** TASK REQUIREMENTS **
Among the entries below, one line contains "InodeDisk (s32 (w" and another contains "Definition set_device (s". Transcribe those two lines and every line between them, exactly.

** RECORDS FOR THIS EXERCISE **
▶
(* ===== verification/FsModel.v ===== *)
(** * The file system: [filesys/inode.c], [filesys/free-map.c], [filesys/file.c]

    One state holds the device, the free map, the open inodes and files.  The
    three source files call each other in a cycle: writing an inode may grow
    it, growing allocates sectors, allocating writes the free map to its file,
    which is again a write to an inode.  The operations are therefore written
    over the recursive call [write_at], and [inode_write_at] ties the knot with
    a bound on the depth of the cycle.

    [malloc] and [calloc] succeed or fail as [oracle] says for the [tick]-th
    request; an address is used once.  Memory that the code reads before it is
    written (locals without an initialiser) has the arbitrary contents
    [junk_ptr] and [junk_block].  Locks are those of a single thread of
    control: acquiring a held lock fails the assertion of [lock_acquire]. *)

From S2P Require Import Prelude Bitmap Bytes Block.

Definition INODE_MAGIC : Z := 1229868868.
Definition INDEX_BLOCK_SIZE : Z := 128.
Definition DIRECT_BLOCK_SIZE : Z := 12.
Definition FIRST_LEV_INDEX : Z := 10.
Definition SECOND_LEV_INDEX : Z := 11.
Definition ERROR : Z := -1.
Definition FREE_MAP_SECTOR : Z := 0.
Definition ROOT_DIR_SECTOR : Z := 1.

(** ** Data *)

(** [struct inode_disk]; [sub_dir] is its byte with the padding behind it. *)
Record inode_disk := InodeDisk {
  dlength : Z;
  magic : Z;
  unused : list Z;
  ptr : list Z;
  parent : Z;
  direct_level_index : Z;
  first_level_index : Z;
  second_level_index : Z;
  sub_dir : Z
}.

(** [struct inode], without the list element. *)
Record inode := Inode {
  open_cnt : Z;
  deny_write_cnt : Z;
  removed : bool;
  sector : Z;
  data : inode_disk;
  locked : bool
}.

(** [struct file] *)
Record file := File { finode : Z; pos : Z; deny_write : bool }.

Record fs := Fs {
  fs_device : block;
  free_map : bitmap;
  free_map_file : Z;
  inodes : gmap Z inode;
  open_inodes : list Z;
  files : gmap Z file;
  fresh : Z;
  oracle : nat -> bool;
  tick : nat;
  junk_ptr : list Z;
  junk_block : list Z
}.

(** Structures as sectors. *)
Definition encode_inode (d : inode_disk) : list Z :=
  words_bytes (u32 (dlength d) :: magic d :: unused d ++ ptr d ++
    [parent d; direct_level_index d; first_level_index d; second_level_index d; sub_dir d]).

Definition decode_inode (bs : list Z) : inode_disk :=
  let ws := bytes_words bs in
  let w i := nth i ws 0 in
  InodeDisk (s32 (w 0%nat)) (w 1%nat) (take 109 (drop 2 ws)) (take 12 (drop 111 ws))
    (w 123%nat) (w 124%nat) (w 125%nat) (w 126%nat) (w 127%nat).

(** [struct indexed_block] is its array of 128 words. *)
Definition encode_block (ps : list Z) : list Z := words_bytes ps.
Definition decode_block (bs : list Z) : list Z := bytes_words bs.

Definition is_sub_dir (d : inode_disk) : bool := negb (sub_dir d mod 256 =? 0).

(** ** Access to the state *)

Definition set_device (s : fs) b := Fs b (free_map s) (free_map_file s) (inodes s)
  (open_inodes s) (files s) (fresh s) (oracle s) (tick s) (junk_ptr s) (junk_block s).
Definition set_map (s : fs) b := Fs (fs_device s) b (free_map_file s) (inodes s)
  (open_inodes s) (files s) (fresh s) (oracle s) (tick s) (junk_ptr s) (junk_block s).
Definition set_map_file (s : fs) p := Fs (fs_device s) (free_map s) p (inodes s)
  (open_inodes s) (files s) (fresh s) (oracle s) (tick s) (junk_ptr s) (junk_block s).
Definition set_inodes (s : fs) im := Fs (fs_device s) (free_map s) (free_map_file s) im
  (open_inodes s) (files s) (fresh s) (oracle s) (tick s) (junk_ptr s) (junk_block s).
Definition set_open (s : fs) l := Fs (fs_device s) (free_map s) (free_map_file s) (inodes s)
  l (files s) (fresh s) (oracle s) (tick s) (junk_ptr s) (junk_block s).
Definition set_files (s : fs) fl := Fs (fs_device s) (free_map s) (free_map_file s) (inodes s)
  (open_inodes s) fl (fresh s) (oracle s) (tick s) (junk_ptr s) (junk_block s).
Definition set_heap (s : fs) p t := Fs (fs_device s) (free_map s) (free_map_file s) (inodes s)
  (open_inodes s) (files s) p (oracle s) t (junk_ptr s) (junk_block s).

Definition on_device {A} (m : M block A) : M fs A := fun s =>
  match m (fs_device s) with Ok (a, b) => Ok (a, set_device s b) | Err e => Err e end.
Definition on_map {A} (m : M bitmap A) : M fs A := fun s =>
  match m (free_map s) with Ok (a, b) => Ok (a, set_map s b) | Err e => Err e end.

Definition ld_inode (p : Z) : M fs inode := fun s =>
  match inodes s !! p with Some i => Ok (i, s) | None => Err EFault end.
Definition st_inode (p : Z) (i : inode) : M fs unit := fun s =>
  match inodes s !! p with
  | Some _ => Ok (tt, set_inodes s (<[p := i]> (inodes s)))
  | None => Err EFault
  end.
Definition ld_file (p : Z) : M fs file := fun s =>
  match files s !! p with Some f => Ok (f, s) | None => Err EFault end.
Definition st_file (p : Z) (f : file) : M fs unit := fun s =>
  match files s !! p with
  | Some _ => Ok (tt, set_files s (<[p := f]> (files s)))
  | None => Err EFault
  end.

(** [malloc] and [calloc]: a new address, 0 for a null pointer. *)
Definition malloc : M fs Z := fun s =>
  if oracle s (tick s) then Ok (fresh s, set_heap s (fresh s + 1) (S (tick s)))
  else Ok (0, set_heap s (fresh s) (S (tick s))).

Definition with_data (i : inode) (d : inode_disk) : inode :=
  Inode (open_cnt i) (deny_write_cnt i) (removed i) (sector i) d (locked i).
Definition with_length (d : inode_disk) l := InodeDisk l (magic d) (unused d) (ptr d) (parent d)
  (direct_level_index d) (first_level_index d) (second_level_index d) (sub_dir d).
Definition with_ptr (d : inode_disk) ps := InodeDisk (dlength d) (magic d) (unused d) ps (parent d)
  (direct_level_index d) (first_level_index d) (second_level_index d) (sub_dir d).
Definition with_index (d : inode_disk) a b c := InodeDisk (dlength d) (magic d) (unused d) (ptr d)
  (parent d) a b c (sub_dir d).

Definition ld_data (p : Z) : M fs inode_disk := i ← ld_inode p; mret (data i).
Definition upd_data (p : Z) (f : inode_disk -> inode_disk) : M fs unit :=
  i ← ld_inode p; st_inode p (with_data i (f (data i))).

(** [a[i]] of an array. *)
Definition aref (l : list Z) (i : Z) : M fs Z :=
  if i <? 0 then fail EFault else lift_opt EFault (l !! Z.to_nat i).

(** Bytes [from] to [from + n] of a buffer. *)
Definition slice (l : list Z) (from n : Z) : M fs (list Z) :=
  let r := take (Z.to_nat n) (drop (Z.to_nat from) l) in
  if Z.of_nat (length r) =? n then mret r else fail EFault.

(** [memcpy (dst + ofs, src, length src)] *)
Definition blit (dst : list Z) (ofs : Z) (src : list Z) : list Z :=
  take (Z.to_nat ofs) dst ++ src ++ drop (Z.to_nat ofs + length src) dst.

Definition zeros : list Z := repeat 0 512.

(** ** Lengths and the sector of a byte *)

Definition bytes_to_sectors (size : Z) : Z :=
  u32 (Z.quot (s32 (size + BLOCK_SECTOR_SIZE - 1)) BLOCK_SECTOR_SIZE).

Definition inode_length (p : Z) : M fs Z := d ← ld_data p; mret (dlength d).

Definition byte_to_sector (p : Z) (pos : Z) : M fs Z :=
  len ← inode_length p;
  if pos <? len then
    d ← ld_data p;
    let pos := Z.quot pos BLOCK_SECTOR_SIZE in
    if pos <? FIRST_LEV_INDEX then aref (ptr d) pos
    else
      let pos := pos - FIRST_LEV_INDEX in
      if pos <? INDEX_BLOCK_SIZE then
        x ← aref (ptr d) FIRST_LEV_INDEX;
        blk ← on_device (block_read x);
        aref (decode_block blk) pos
      else
        let pos := pos - INDEX_BLOCK_SIZE in
        if pos <? INDEX_BLOCK_SIZE * INDEX_BLOCK_SIZE then
          let off := Z.rem pos INDEX_BLOCK_SIZE in
          let pos := Z.quot pos INDEX_BLOCK_SIZE in
          x ← aref (ptr d) SECOND_LEV_INDEX;
          second_block ← on_device (block_read x);
          y ← aref (decode_block second_block) pos;
          blk ← on_device (block_read y);
          aref (decode_block blk) off
        else fail EFault  (* no return statement is reached *)
  else mret (u32 ERROR).

(** ** Reading *)

(** [bounce] says whether the bounce buffer has been allocated. *)
Fixpoint inode_read_loop (fuel : nat) (p : Z) (buffer : list Z) (bounce : bool)
    (size offset bytes_read : Z) : M fs (Z * list Z) :=
  match fuel with
  | O => fail EFuel
  | S fuel =>
      if 0 <? size then
        sector_idx ← byte_to_sector p offset;
        len ← inode_length p;
        let sector_ofs := Z.rem offset BLOCK_SECTOR_SIZE in
        let inode_left := s32 (len - offset) in
        let sector_left := BLOCK_SECTOR_SIZE - sector_ofs in
        let min_left := if inode_left <? sector_left then inode_left else sector_left in
        let chunk_size := if size <? min_left then size else min_left in
        if chunk_size <=? 0 then mret (bytes_read, buffer)
        else if (sector_ofs =? 0) && (chunk_size =? BLOCK_SECTOR_SIZE) then
          blk ← on_device (block_read sector_idx);
          inode_read_loop fuel p (buffer ++ blk) bounce
            (size - chunk_size) (offset + chunk_size) (bytes_read + chunk_size)
        else
          a ← (if bounce then mret 1 else malloc);
          if a =? 0 then mret (bytes_read, buffer)
          else
            blk ← on_device (block_read sector_idx);
            chunk ← slice blk sector_ofs chunk_size;
            inode_read_loop fuel p (buffer ++ chunk) true
              (size - chunk_size) (offset + chunk_size) (bytes_read + chunk_size)
      else mret (bytes_read, buffer)
  end.

(** Returns the count and the bytes stored in the caller's buffer.  Every
    iteration takes at least one byte off [size]. *)
Definition inode_read_at (p : Z) (size offset : Z) : M fs (Z * list Z) :=
  inode_read_loop (S (Z.to_nat size)) p [] false size offset 0.

(** ** Operations over the recursive call *)

Section Cycle.
Variable write_at : Z -> list Z -> Z -> Z -> M fs Z.

Definition file_write_at_ (fp : Z) (buffer : list Z) (size file_ofs : Z) : M fs Z :=
  f ← ld_file fp; write_at (finode f) buffer size file_ofs.

Definition bitmap_write_ (fp : Z) : M fs bool :=
  s ← get;
  let size := s32 (byte_cnt (bit_cnt (free_map s))) in
  n ← file_write_at_ fp (words_bytes (bits (free_map s))) size 0;
  mret (n =? size).

(** [Some sector] is stored through [sectorp], with the result [true]. *)
Definition free_map_allocate_ (cnt : Z) : M fs (option Z) :=
  sector ← on_map (bitmap_scan_and_flip 0 cnt false);
  s ← get;
  sector ←
    (if negb (sector =? BITMAP_ERROR) && negb (free_map_file s =? 0) then
       ok ← bitmap_write_ (free_map_file s);
       if negb ok then
         on_map (bitmap_set_multiple sector cnt false);; mret BITMAP_ERROR
       else mret sector
     else mret sector);
  mret (if sector =? BITMAP_ERROR then None else Some sector).

Definition free_map_release_ (sector cnt : Z) : M fs unit :=
  a ← on_map (bitmap_all sector cnt);
  ASSERT a;;
  on_map (bitmap_set_multiple sector cnt false);;
  s ← get;
  bitmap_write_ (free_map_file s);;
  mret tt.

(** [free_map_allocate (1, &arr[index]); block_write (fs_device, arr[index], zeros);] *)
Definition store_at (arr : list Z) (index : Z) (o : option Z) : M fs (list Z) :=
  aref arr index;;
  mret match o with Some x => <[Z.to_nat index := x]> arr | None => arr end.

(** The loop over the direct pointers; at most [n] more are below
    FIRST_LEV_INDEX. *)
Fixpoint grow_direct_loop (n : nat) (p index sectors : Z) : M fs (Z * Z) :=
  match n with
  | O => mret (index, sectors)
  | S n =>
      if negb (sectors =? 0) then
        o ← free_map_allocate_ 1;
        d ← ld_data p;
        ps ← store_at (ptr d) index o;
        upd_data p (fun d => with_ptr d ps);;
        x ← aref ps index;
        on_device (block_write x zeros);;
        grow_direct_loop n p (index + 1) (u32 (sectors - 1))
      else mret (index, sectors)
  end.

(** The loop over a block of pointers on the stack. *)
Fixpoint grow_block_loop (n : nat) (blk : list Z) (index sectors : Z) : M fs (list Z * Z * Z) :=
  match n with
  | O => mret (blk, index, sectors)
  | S n =>
      if negb (sectors =? 0) then
        o ← free_map_allocate_ 1;
        blk ← store_at blk index o;
        x ← aref blk index;
        on_device (block_write x zeros);;
        grow_block_loop n blk (index + 1) (u32 (sectors - 1))
      else mret (blk, index, sectors)
  end.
◀
** RESULT **
  InodeDisk (s32 (w 0%nat)) (w 1%nat) (take 109 (drop 2 ws)) (take 12 (drop 111 ws))
    (w 123%nat) (w 124%nat) (w 125%nat) (w 126%nat) (w 127%nat).

(** [struct indexed_block] is its array of 128 words. *)
Definition encode_block (ps : list Z) : list Z := words_bytes ps.
Definition decode_block (bs : list Z) : list Z := bytes_words bs.

Definition is_sub_dir (d : inode_disk) : bool := negb (sub_dir d mod 256 =? 0).

(** ** Access to the state *)

Definition set_device (s : fs) b := Fs b (free_map s) (free_map_file s) (inodes s)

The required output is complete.